The H440 was renewed last year with a few minor upgrades. It’s the most expensive chassis on test, but its look and feel is a cut above the rest. The build quality is the best on test, and the new
matt finish is lovely. Aesthetically, it’s sleek and minimalist without being boring, and the tinted window on our all-black sample adds further class.
The I/O panel is well connected, and while there’s no external fan control, it includes an internal PWM fan hub, enabling you to connect eight (or more with splitter cables) fans and control them from the CPU fan header’s PWM socket for automatic, casewide fan control. It’s a great idea, especially as many motherboards now offer advanced fan control tweaking. You get four fans already out of the box, all pre-connected the PWM hub, so airflow should be good, and there’s room to add up to three more fans in the roof.
Another cool feature is the rear I/O panel LED, helping you to find that pesky USB port in the dark. There’s also the NZXT logo on the PSU cover, which is visible through the window and backlit in white. Both lights are toggled with a button on the back – you can switch on one, both or neither of them.
The front and roof panels both pull off easily, giving you access to the full-height dust filter up front. The roof doesn’t need a filter, since the top is solid and the ventilation is relegated to the sides where dust will struggle to enter. Lastly, the PSU is covered by an easily replaceable slide-out filter.
One of our only grudges is that the side panels rely on notches and rails, although on the plus side, the H440 includes sound-dampening material on all its removable panels.
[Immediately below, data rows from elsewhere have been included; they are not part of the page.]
(* ===== verification/Util.v ===== *)
(** * Small value types

    Models src/src/util/semantic_version.{hpp,cpp},
    src/src/binsrv/events/composite_binlog_name.{hpp,cpp} and
    src/src/util/ctime_timestamp_range.{hpp,cpp}.

    Text is the list of its character codes; a [time_t] is a [Z]. *)

From S2P Require Import Prelude ByteSpan Gtid.

Local Open Scope Z_scope.

(** ** The standard library on text *)

(** [std::from_chars] for an unsigned type with the greatest value [max]: the longest
    run of digits; [None] when there is none or when the value does not fit. *)
Fixpoint take_digits (l : list Z) : list Z * list Z :=
  match l with
  | c :: r => if isdigit c then let '(ds, rest) := take_digits r in (c :: ds, rest) else ([], l)
  | [] => ([], [])
  end.
Definition from_chars (max : Z) (l : list Z) : option (Z * list Z) :=
  let '(ds, rest) := take_digits l in
  match ds with
  | [] => None
  | _ => let v := foldl dec_step 0 ds in if max <? v then None else Some (v, rest)
  end.

(** [std::ranges::views::split] with a one-character delimiter: no parts for the empty
    text, otherwise one part more than there are delimiters. *)
Fixpoint split_parts (d : Z) (l : list Z) : list (list Z) :=
  match l with
  | [] => [[]]
  | c :: l =>
      if c =? d then [] :: split_parts d l
      else match split_parts d l with
           | [] => [[c]]
           | part :: parts => (c :: part) :: parts
           end
  end.
Definition split (d : Z) (l : list Z) : list (list Z) :=
  match l with [] => [] | _ => split_parts d l end.

(** The text before the first occurrence of [c] ([find] and [remove_suffix]). *)
Fixpoint before (c : Z) (l : list Z) : list Z :=
  match l with
  | [] => []
  | x :: l => if x =? c then [] else x :: before c l
  end.

(** ** semantic_version *)
Record semantic_version := mk_semantic_version { sv_major : Z; sv_minor : Z; sv_patch : Z }.

Definition version_delimiter : Z := 46. (* '.' *)
Definition extra_delimiter : Z := 45.   (* '-' *)
Definition minor_multiplier : Z := 100.
Definition major_multiplier : Z := minor_multiplier * minor_multiplier.

Definition version_of_encoded (encoded_server_version : Z) : semantic_version :=
  mk_semantic_version
    (u8 (encoded_server_version / major_multiplier mod minor_multiplier))
    (u8 (encoded_server_version / minor_multiplier mod minor_multiplier))
    (u8 (encoded_server_version mod minor_multiplier)).

Definition get_encoded (v : semantic_version) : Z :=
  u32 (sv_major v * major_multiplier + sv_minor v * minor_multiplier + sv_patch v).

Definition version_string (v : semantic_version) : list Z :=
  to_string (sv_major v) ++ version_delimiter :: to_string (sv_minor v) ++
  version_delimiter :: to_string (sv_patch v).

(** the lambda [component_extractor] *)
Definition component_extractor (parts : list (list Z)) : result (Z * list (list Z)) :=
  match parts with
  | [] => Err (invalid_argument "server_version does not have the component")
  | part :: parts =>
      match from_chars 255 part with
      | Some (v, []) => Ok (v, parts)
      | _ => Err (invalid_argument "server_version component is not a numeric value")
      end
  end.

Definition version_of_string (s : list Z) : result semantic_version :=
  let parts := split version_delimiter (before extra_delimiter s) in
  '(major, parts) ← component_extractor parts;
  '(minor, parts) ← component_extractor parts;
  '(patch, parts) ← component_extractor parts;
  match parts with
  | [] => Ok (mk_semantic_version major minor patch)
  | _ => Err (invalid_argument "server_version has more than 3 components")
  end.

(** ** composite_binlog_name *)
Record composite_binlog_name := mk_binlog_name { bn_base_name : list Z; bn_sequence_number : Z }.
#[export] Instance composite_binlog_name_eq_dec : EqDecision composite_binlog_name.
Proof. solve_decision. Defined.

Definition components_separator : Z := 46. (* '.' *)
Definition number_of_sequence_number_characters : nat := 6.
Definition preferred_separator : Z := 47. (* '/' *)

(** the default constructor *)
Definition empty_binlog_name : composite_binlog_name := mk_binlog_name [] 0.
Definition binlog_name_is_empty (n : composite_binlog_name) : bool := bn_sequence_number n =? 0.

Definition make_binlog_name (base_name : list Z) (sequence_number : Z)
    : result composite_binlog_name :=
  _ ← raise_if (bool_decide (base_name = []))
        (invalid_argument "binlog base name cannot be empty");
  _ ← raise_if (bool_decide (preferred_separator ∈ base_name))
        (invalid_argument "binlog base name contains filesystem separator");
  _ ← raise_if (sequence_number =? 0)
        (invalid_argument "binlog sequence number cannot be zero");
  _ ← raise_if (10 ^ Z.of_nat number_of_sequence_number_characters <=? sequence_number)
        (invalid_argument "binlog sequence number is too large");
  Ok (mk_binlog_name base_name sequence_number).

Definition binlog_name_parse (composite_name : list Z) : result composite_binlog_name :=
  _ ← raise_if (length composite_name <=? number_of_sequence_number_characters + 1)%nat
        (invalid_argument "binlog composite name is too short");
  let separator_position :=
    (length composite_name - number_of_sequence_number_characters - 1)%nat in
  _ ← raise_if (negb (bool_decide (composite_name !! separator_position =
                                     Some components_separator)))
        (invalid_argument "binlog composite name does not contain a separator");
  match from_chars (2 ^ 32 - 1) (drop (separator_position + 1) composite_name) with
  | Some (sequence_number, []) =>
      make_binlog_name (take separator_position composite_name) sequence_number
  | _ => Err (invalid_argument "binlog composite name contains invalid characters")
  end.

(** [operator<<]: [setw(6)] with ['0'] as the filler *)
Definition binlog_name_str (n : composite_binlog_name) : list Z :=
  let digits := to_string (bn_sequence_number n) in
  bn_base_name n ++ components_separator ::
  replicate (number_of_sequence_number_characters - length digits) 48 ++ digits.

Definition binlog_name_next (n : composite_binlog_name) : result composite_binlog_name :=
  make_binlog_name (bn_base_name n) (u32 (bn_sequence_number n + 1)).

(** ** ctime_timestamp_range *)
Definition is_epoch (t : Z) : bool := t =? 0.
Record ctime_timestamp_range := mk_range { min_timestamp : Z; max_timestamp : Z }.

Definition make_range (min_ts max_ts : Z) : ctime_timestamp_range :=
  let r := mk_range min_ts max_ts in
  let r := if is_epoch (min_timestamp r) && negb (is_epoch (max_timestamp r))
           then mk_range (max_timestamp r) (max_timestamp r) else r in
  if negb (is_epoch (min_timestamp r)) && is_epoch (max_timestamp r)
  then mk_range (min_timestamp r) (min_timestamp r) else r.

Definition range_is_empty (r : ctime_timestamp_range) : bool := is_epoch (min_timestamp r).
Definition empty_range : ctime_timestamp_range := mk_range 0 0.
Definition range_clear (r : ctime_timestamp_range) : ctime_timestamp_range := mk_range 0 0.

Definition add_timestamp (t : Z) (r : ctime_timestamp_range) : ctime_timestamp_range :=
  if is_epoch t then r
  else if range_is_empty r then mk_range t t
  else mk_range (Z.min (min_timestamp r) t) (Z.max (max_timestamp r) t).

Definition add_range (range r : ctime_timestamp_range) : ctime_timestamp_range :=
  if range_is_empty range then r
  else if range_is_empty r then range
  else mk_range (Z.min (min_timestamp r) (min_timestamp range))
                (Z.max (max_timestamp r) (max_timestamp range)).

(** ** Lemmas: digits *)
Section digits.
Implicit Types (ds rest : list Z).

Lemma take_digits_app ds rest :
  Forall (λ d, isdigit d = true) ds →
  match rest with [] => True | c :: _ => isdigit c = false end →
  take_digits (ds ++ rest) = (ds, rest).
Proof.
  intros Hd Hr. induction Hd as [|d ds Hd _ IH]; cbn [app take_digits].
  - destruct rest as [|c rest]; cbn; [done|]. by rewrite Hr.
  - by rewrite Hd, IH.
Qed.

Lemma take_digits_spec l ds rest :
  take_digits l = (ds, rest) → l = ds ++ rest ∧ Forall (λ d, isdigit d = true) ds.
Proof.
  revert ds rest. induction l as [|c l IH]; intros ds rest; cbn; [by intros; simplify_eq|].
  destruct (isdigit c) eqn:E; [|by intros; simplify_eq].
  destruct (take_digits l) as [ds' rest']. intros ?; simplify_eq.
  destruct (IH _ _ eq_refl) as [-> ?]. auto.
Qed.

Lemma from_chars_app max ds :
  ds ≠ [] → Forall (λ d, isdigit d = true) ds → foldl dec_step 0 ds ≤ max →
  from_chars max ds = Some (foldl dec_step 0 ds, []).
Proof.
  intros Hne Hd Hm. unfold from_chars. rewrite <-(app_nil_r ds) at 1.
  rewrite take_digits_app by done. destruct ds; [done|].
  destruct (Z.ltb_spec max (foldl dec_step 0 (z :: ds))); [lia | done].
Qed.

Lemma from_chars_all max l v :
  from_chars max l = Some (v, []) →
  l ≠ [] ∧ Forall (λ d, isdigit d = true) l ∧ v = foldl dec_step 0 l ∧ v ≤ max.
Proof.
  unfold from_chars. destruct (take_digits l) as [ds rest] eqn:E.
  apply take_digits_spec in E as [-> Hd]. destruct ds as [|d ds]; [done|].
  destruct (Z.ltb_spec max (foldl dec_step 0 (d :: ds))); [done|]. intros ?; simplify_eq.
  rewrite app_nil_r. done.
Qed.

Lemma dec_value_app a ds1 ds2 : foldl dec_step a (ds1 ++ ds2) = foldl dec_step (foldl dec_step a ds1) ds2.
Proof. apply foldl_app. Qed.

Lemma dec_value_zeros n ds : foldl dec_step 0 (replicate n 48 ++ ds) = foldl dec_step 0 ds.
Proof. induction n as [|n IH]; [done|]. simpl. unfold dec_step at 2. simpl. done. Qed.

Lemma dec_value_bound ds a :
  Forall (λ d, isdigit d = true) ds → 0 ≤ a →
  a * 10 ^ Z.of_nat (length ds) ≤ foldl dec_step a ds
    < (a + 1) * 10 ^ Z.of_nat (length ds).
Proof.
  intros Hd. revert a. induction Hd as [|d ds Hd _ IH]; intros a Ha.
  - simpl. lia.
  - cbn [length foldl]. rewrite Nat2Z.inj_succ, Z.pow_succ_r by lia.
    unfold isdigit in Hd. to_prop. specialize (IH (dec_step a d)).
    unfold dec_step at 1 5 in IH. unfold dec_step in *. nia.
Qed.

(** Digit sequences of the same length and value are equal. *)
Lemma dec_value_inj ds1 ds2 a1 a2 :
  Forall (λ d, isdigit d = true) ds1 → Forall (λ d, isdigit d = true) ds2 →
  0 ≤ a1 → 0 ≤ a2 → length ds1 = length ds2 →
  foldl dec_step a1 ds1 = foldl dec_step a2 ds2 → a1 = a2 ∧ ds1 = ds2.
Proof.
  intros H1. revert ds2 a1 a2. induction H1 as [|d1 ds1 Hd1 _ IH];
    intros [|d2 ds2] a1 a2 H2 Ha1 Ha2 Hl Hv; try done.
  apply Forall_cons in H2 as [Hd2 H2]. simpl in Hl, Hv. unfold isdigit in Hd1, Hd2. to_prop.
  destruct (IH ds2 (dec_step a1 d1) (dec_step a2 d2)) as [Heq ->]; try done; [..|lia|].
  1-2: unfold dec_step; lia.
  unfold dec_step in Heq. assert (a1 = a2) by lia. subst. split; [done|]. f_equal. lia.
Qed.

Lemma length_to_string_aux fuel v acc k :
  (k ≤ fuel)%nat → (0 < k)%nat → 0 ≤ v < 10 ^ Z.of_nat k →
  (length (to_string_aux fuel v acc) ≤ k + length acc)%nat.
Proof.
  revert fuel v acc. induction k as [|k IH]; intros [|fuel] v acc Hk H0 Hv; try lia.
  cbn [to_string_aux]. destruct (Z.ltb_spec v 10); [simpl; lia|].
  rewrite Nat2Z.inj_succ, Z.pow_succ_r in Hv by lia.
  destruct k as [|k]; [simpl in Hv; lia|].
  etrans; [apply IH; [lia|lia|dlia]|]. simpl. lia.
Qed.

Lemma length_to_string v : 0 ≤ v < 10 ^ 6 → (length (to_string v) ≤ 6)%nat.
Proof.
  intros Hv. unfold to_string. etrans; [apply (length_to_string_aux 20 v [] 6); lia|]. simpl. lia.
Qed.
End digits.

(** ** semantic_version: text and number *)
Section versions.
Implicit Types v w : semantic_version.

Definition version_ok v : Prop :=
  in_width 8 (sv_major v) ∧ in_width 8 (sv_minor v) ∧ in_width 8 (sv_patch v).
Meanwhile, pre-installed standoffs make motherboard installation a cinch, while the PSU needs to be attached to a bracket and slid into place from the back. The H440 includes five drive trays
up front, which are all independently removable and capable of housing one 3.5in drive and a secondary drive, either 2.5in or 3.5in. Another universal mount is built into the floor, and there are two dedicated 2.5in mounts on the PSU cover, enabling you to show off an SSD or two.
When it comes to system building, there are plenty of hooks to secure cables, and lots of useful holes as well, including many with grommets. What’s more, the PSU cover gives you masses of space for tidying cables – it’s super-easy to build a neat and tidy rig with this case. There’s plenty of room for watercooling gear too, with space for 360mm or 280mm radiators both in the roof and up front, although the top is limited to slim models. There’s no built-in place for reservoirs or pumps, but you still get a solid level of support.
In terms of airflow, the H440’s CPU delta T of 53°C (Core i7-870) and GPU delta T of 51°C (HD 5870) are 1°C and 2°C behind the best results respectively – this case doesn’t struggle with cooling. These results were achieved with the fans at full speed, where the case generates a moderate but non-intrusive level of noise., but there’s clearly plenty of leeway for lower, PWM-based speeds to deliver healthy temperatures.
The H440 2015 Edition is sublime. It cools hardware very well, has awesome features such as the PWM fan hub, PSU cover, double-sided drive trays and I/O LED, and it’s also easy to work with the case and tidy your build.